BEGIN ENTRIES SHOWN

(** The loop over the games: the columns grow by one value for each game
    that is emitted, and by nothing else. *)
Lemma games_loop_emitted (w : World) (scrape_time : datetime) (games : list Event) :
  forall (l : Locals) (lines : Lines) (t : Trace) (l' : Locals) (lines' : Lines)
         (t' : Trace) (n : nat),
    for_each_M (game_step w scrape_time) games (l, lines) t = (Ok (l', lines'), t') ->
    rectangular n lines ->
    rectangular (n + length (emitted w (clock_reads t) games)) lines'.
Proof.
  induction games as [| game games IH]; intros l lines t l' lines' t' n Hrun Hrect.
  - cbn in Hrun. injection Hrun as _ <- _. cbn. rewrite Nat.add_0_r. exact Hrect.
  - cbn [for_each_M] in Hrun. unfold bind at 1 in Hrun.
    destruct (game_step w scrape_time (l, lines) game t)
      as [[[l1 lines1] | e] t1] eqn:Estep; [| discriminate Hrun].
    destruct (game_step_emits _ _ _ _ _ _ _ _ _ _ Estep Hrect)
      as (start_time & Hstart & Hreads & Hstep).
    cbn [emitted]. rewrite Hstart, <- Hreads.
    destruct (datetime_gt (clock w (clock_reads t)) start_time).
    + subst lines1. exact (IH _ _ _ _ _ _ _ Hrun Hrect).
    + cbn [length]. rewrite Nat.add_succ_r.
      exact (IH _ _ _ _ _ _ _ Hrun Hstep).
Qed.

(** [read_payload] on the payload that [odds_for_today] settles on. *)
Lemma read_payload_emitted (w : World) (scrape_time : datetime) (t : Trace)
    (lines : Lines) (t' : Trace) :
  read_payload w scrape_time
    (match answering w with [] => None | payload => Some payload end) t
  = (Ok (Some lines), t') ->
  rectangular (length (emitted w (clock_reads t) (feed_games w))) lines.
Proof.
  unfold feed_games.
  destruct (answering w) as [| group rest]; cbn [read_payload]; [discriminate |].
  unfold bind at 1, lift. cbn zeta.
  destruct (List.filter is_game (g_events group)) as [| g gs] eqn:Eg;
    [discriminate |].
  unfold bind, ret.
  destruct (for_each_M _ _ _ t) as [[[l' lines'] | e] t1] eqn:Eloop;
    [| discriminate].
  intro H. injection H as <- _.
  exact (games_loop_emitted _ _ _ _ _ _ _ _ _ 0%nat Eloop rectangular_empty).
Qed.

(** C10. Every dictionary that [odds_for_today] returns has exactly the nine
    keys home_team, away_team, start_time, spread, home_spread_price,
    away_spread_price, home_moneyline, away_moneyline and scrape_time, and
    each of its nine lists holds exactly one value for every game that is
    emitted: the game events of the feed that answers whose start time is not
    behind the clock when their turn of the loop reads it. A game that has
    started adds nothing. *)
Theorem odds_for_today_columns (w : World) (t : Trace) (lines : Lines)
    (t' : Trace) :
  odds_for_today w t = (Ok (Some lines), t') ->
  map fst lines = column_names
  /\ Forall (fun column =>
               length (snd column)
               = length (emitted w (S (clock_reads t)) (feed_games w)))
       lines.
Proof.
  rewrite odds_for_today_run. intro H.
  apply (read_payload_emitted w (clock w (clock_reads t))
           (mk_trace
              (match http_get w (regularURL w) with
               | [] => requested t ++ [regularURL w; playoffURL w]
               | _ => requested t ++ [regularURL w]
               end)
              (S (clock_reads t)))
           lines t').
  unfold answering. destruct (http_get w (regularURL w)); exact H.
Qed.

(** The feed holds the Lakers game, at 19:30, and a game of the same teams
    that started at 9:00; the clock shows noon. The dictionary has the nine
    keys and one value in every column. *)
Lemma odds_for_today_columns_witness :
  exists lines,
    fst (odds_for_today (world [mk_group [morning_game; lakers_celtics]] []) start)
    = Ok (Some lines)
    /\ map fst lines = column_names
    /\ Forall (fun column => length (snd column) = 1%nat) lines.
Proof.
  destruct (odds_for_today (world [mk_group [morning_game; lakers_celtics]] []) start)
    as [r t'] eqn:Erun.
  assert (Hr : exists lines, r = Ok (Some lines)).
  { vm_compute in Erun. injection Erun as <- _. eexists. reflexivity. }
  destruct Hr as (lines & ->). exists lines. split; [reflexivity |].
  exact (odds_for_today_columns _ _ _ _ Erun).
Defined.

End EmittedGames.

(** ** Further properties of [update_odds_table] *)

Module OddsTableCases.
Import LineScraper Fixtures OddsTable.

END ENTRIES SHOWN

= TASK BRIEF =
Gather up every line in the data above that contains the word "Hreads", copying each one.

= SOLUTION FOR THIS TASK =
      as (start_time & Hstart & Hreads & Hstep).
    cbn [emitted]. rewrite Hstart, <- Hreads.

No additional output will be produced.